> **Instructions to follow**: Please set the lines down again exactly, from the top of the entries through the line that contains "Definition customer_world : world".
%%
(** A model [Customer] at 0 with the relations [orders] and [tags] in its
    settings; mixin options
    [{whitelist: {relations: ["orders"], base: ["find", "count"]},
      blacklist: ["User.login"]}]: the whitelist at 5, the blacklist at 8. *)
Definition customer_world : world :=
  World [Obj KFunction [] [("sharedClass", VRef 1); ("modelName", VStr "Customer");
                           ("definition", VRef 2); ("settings", VRef 3)];
         Obj KObject [] [];
         Obj KObject [] [("settings", VRef 3)];
         Obj KObject [] [("relations", VRef 4)];
         Obj KObject [] [("orders", VRef 1); ("tags", VRef 1)];
         Obj KObject [] [("relations", VRef 6); ("base", VRef 7)];
         Obj KArray [VStr "orders"] [];
         Obj KArray [VStr "find"; VStr "count"] [];
         Obj KArray [VStr "User.login"] []] [].

(** A model at 0 that is not exposed: it has no [sharedClass]. *)
Definition private_world : world :=
  World [Obj KFunction [] [("modelName", VStr "Secret")];
         Obj KObject [] []] [].

(** ** Relation and scope operations *)

(** The operation names of one relation or scope: the prefix, the
    operation, and the key after a double underscore. *)
Definition operation_names (prefix : string) (methods : list string)
    (key : string) : list string :=
  (λ m, prefix +:+ m +:+ "__" +:+ key) <$> methods.

(** What [Object.keys(v)] yields when it yields. *)
Definition keys_at (w : world) (v : value) : list string :=
  match v with
  | VRef l => from_option keys_of [] (heap w !! l)
  | VStr s => indices (String.length s)
  | _ => []
  end.

(** The relations, or scopes, a model is configured with: the keys of
    [model.definition.settings[name]], then the keys of [model[name]] that
    are not among them. *)
Definition configured (w : world) (model : value) (name : string) : list string :=
  let setting :=
    prop_of w (prop_of w (prop_of w model "definition") "settings") name in
  let keys := if truthy setting then keys_at w setting else [] in
  let live := prop_of w model name in
  if truthy live then union keys (keys_at w live) else keys.

(** [extended n w w']: the store of [w'] is that of [w] followed by at most
    [n] new, empty arrays. *)
Definition extended (n : nat) (w w' : world) : Prop :=
  ∃ new, heap w' = heap w ++ new ∧
         Forall (λ o, o = Obj KArray [] []) new ∧ (length new ≤ n)%nat.

(** A model at 0 with the relations [orders] and [tags] and the scopes
    [active] and [recent]; at 5 the whitelist
    [{relation: ["orders"], scopes: ["active"]}], at 8 an empty blacklist. *)
Definition shop_world : world :=
  World [Obj KFunction [] [("sharedClass", VRef 9); ("modelName", VStr "Shop");
                           ("definition", VRef 1)];
         Obj KObject [] [("settings", VRef 2)];
         Obj KObject [] [("relations", VRef 3); ("scopes", VRef 4)];
         Obj KObject [] [("orders", VRef 9); ("tags", VRef 9)];
         Obj KObject [] [("active", VRef 9); ("recent", VRef 9)];
         Obj KObject [] [("relation", VRef 6); ("scopes", VRef 7)];
         Obj KArray [VStr "orders"] [];
         Obj KArray [VStr "active"] [];
         Obj KArray [] [];
         Obj KObject [] []] [].

(** [{name: "report", verb: "Post", path: "/report",
      description: "Monthly report", options: {notes: "internal"},
      handler: fn, before: fn, error: fn}] at 0; the handler at 1, the
    options at 2, the hooks at 3 and 4. *)
Definition report_world : world :=
  World [Obj KObject [] [("name", VStr "report"); ("verb", VStr "Post");
                         ("path", VStr "/report");
                         ("description", VStr "Monthly report");
                         ("options", VRef 2); ("handler", VRef 1);
                         ("before", VRef 3); ("error", VRef 4)];
         Obj KFunction [] [];
         Obj KObject [] [("notes", VStr "internal")];
         Obj KFunction [] [];
         Obj KFunction [] []] [].

(** [{name: "login", verb: "POST", path: "/login"}] at 0: no handler. *)
Definition login_without_handler : world :=
  World [Obj KObject [] [("name", VStr "login"); ("verb", VStr "POST");
                         ("path", VStr "/login")]] [].
(** * MountainHub.py: snow observations and elevation look-ups

    A shallow embedding of [validation/MountainHub.py] and the properties its
    specification states about it.

    Conventions of the embedding.
    - Python values that travel through the module (decoded JSON bodies,
      request parameters, coordinates) are terms of [pyval]; [PObject] stands
      for any other object (a function, an imported module).  A Python
      [float] is idealised as a rational number ([Q]); not-a-number and the
      infinities are not represented.  A [dict] decoded from JSON is an
      association list in insertion order, looked up from the front; the flat
      parameter dictionaries handed to [requests.get] are [gmap]s.
    - A raised exception is the [Raise] branch of [result]; the exception
      classes are those of CPython.
    - What the interpreter and the operating system provide is a class each:
      [Numerals] (the numeral syntax of [float()] and [int()]), [Printing]
      ([str()] and ['%.4f' %]) and [Clock] ([time.mktime] and [localtime]).
      The answers of the two remote services are a function [http] of the
      number of requests already issued and of the request.
*)

From Stdlib Require Import ZArith QArith Qround Ascii String List Lia.
From stdpp Require Import base gmap strings.
Import ListNotations.
Set Warnings "-register-all".
Local Open Scope string_scope.
Local Open Scope list_scope.
Local Open Scope Z_scope.

(** ** Python values and exceptions *)

Inductive pyval :=
| PNone
| PBool (b : bool)
| PInt (z : Z)
| PFloat (q : Q)
| PStr (s : string)
| PList (l : list pyval)
| PDict (d : list (string * pyval))
| PObject (name : string).

Inductive exn :=
| NameError (name : string)
| KeyError (key : pyval)
| IndexError
| TypeError
| AttributeError (attr : string)
| ValueError (arg : pyval)
| ZeroDivisionError
| OverflowError.
(** * Concepts of the social-app backend: Feeding, Favoriting, Featuring,
      Communiting and the error enrichment of [responses.ts]

    A shallow embedding of the concept classes under [server/concepts] and of
    the error resolvers registered in [server/responses.ts].  Every concept
    owns one document collection; its actions are asynchronous methods that
    read and write that collection and reject with a typed error.

    The embedding keeps three things of the TypeScript source apart that
    decide most properties below:
    - an [await]ed call, whose rejection aborts the caller,
    - a call whose promise is dropped (no [await]): the caller goes on
      whatever the outcome, and a rejection stays unhandled,
    - the literal filter objects handed to the collection, field names
      included. *)

From Stdlib Require Import String Ascii List Bool NArith ZArith Lia.
From Stdlib Require Import Floats.
From Stdlib Require Import Permutation.
Import ListNotations.
Open Scope string_scope.

(* ================================================================== *)
(** * Identifiers, values and errors                                   *)
(* ================================================================== *)

(** A MongoDB [ObjectId], identified with its hexadecimal string: that is
    what [new ObjectId(id)] in [routes.ts] is built from and what
    [toString()] gives back. *)
Record ObjectId : Type := OID { toString : string }.

Definition ObjectId_eq_dec (a b : ObjectId) : {a = b} + {a <> b}.
Proof. decide equality. apply string_dec. Defined.

(** [a.equals(b)] *)
Definition equals (a b : ObjectId) : bool :=
  String.eqb (toString a) (toString b).

(** An object is truthy in JavaScript, whatever it holds. *)
Definition truthy (_ : ObjectId) : bool := true.

(** The values that occur as fields of documents, filters and patches. *)
Inductive value : Type :=
| VId (o : ObjectId)
| VStr (s : string)
| VIds (l : list ObjectId)
| VUndefined.

Fixpoint ids_eqb (l1 l2 : list ObjectId) : bool :=
  match l1, l2 with
  | [], [] => true
  | a :: l1', b :: l2' => equals a b && ids_eqb l1' l2'
  | _, _ => false
  end.

Definition value_eqb (v1 v2 : value) : bool :=
  match v1, v2 with
  | VId a, VId b => equals a b
  | VStr a, VStr b => String.eqb a b
  | VIds a, VIds b => ids_eqb a b
  | VUndefined, VUndefined => true
  | _, _ => false
  end.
%%
> **Problem solution**:
(** A model [Customer] at 0 with the relations [orders] and [tags] in its
    settings; mixin options
    [{whitelist: {relations: ["orders"], base: ["find", "count"]},
      blacklist: ["User.login"]}]: the whitelist at 5, the blacklist at 8. *)
Definition customer_world : world :=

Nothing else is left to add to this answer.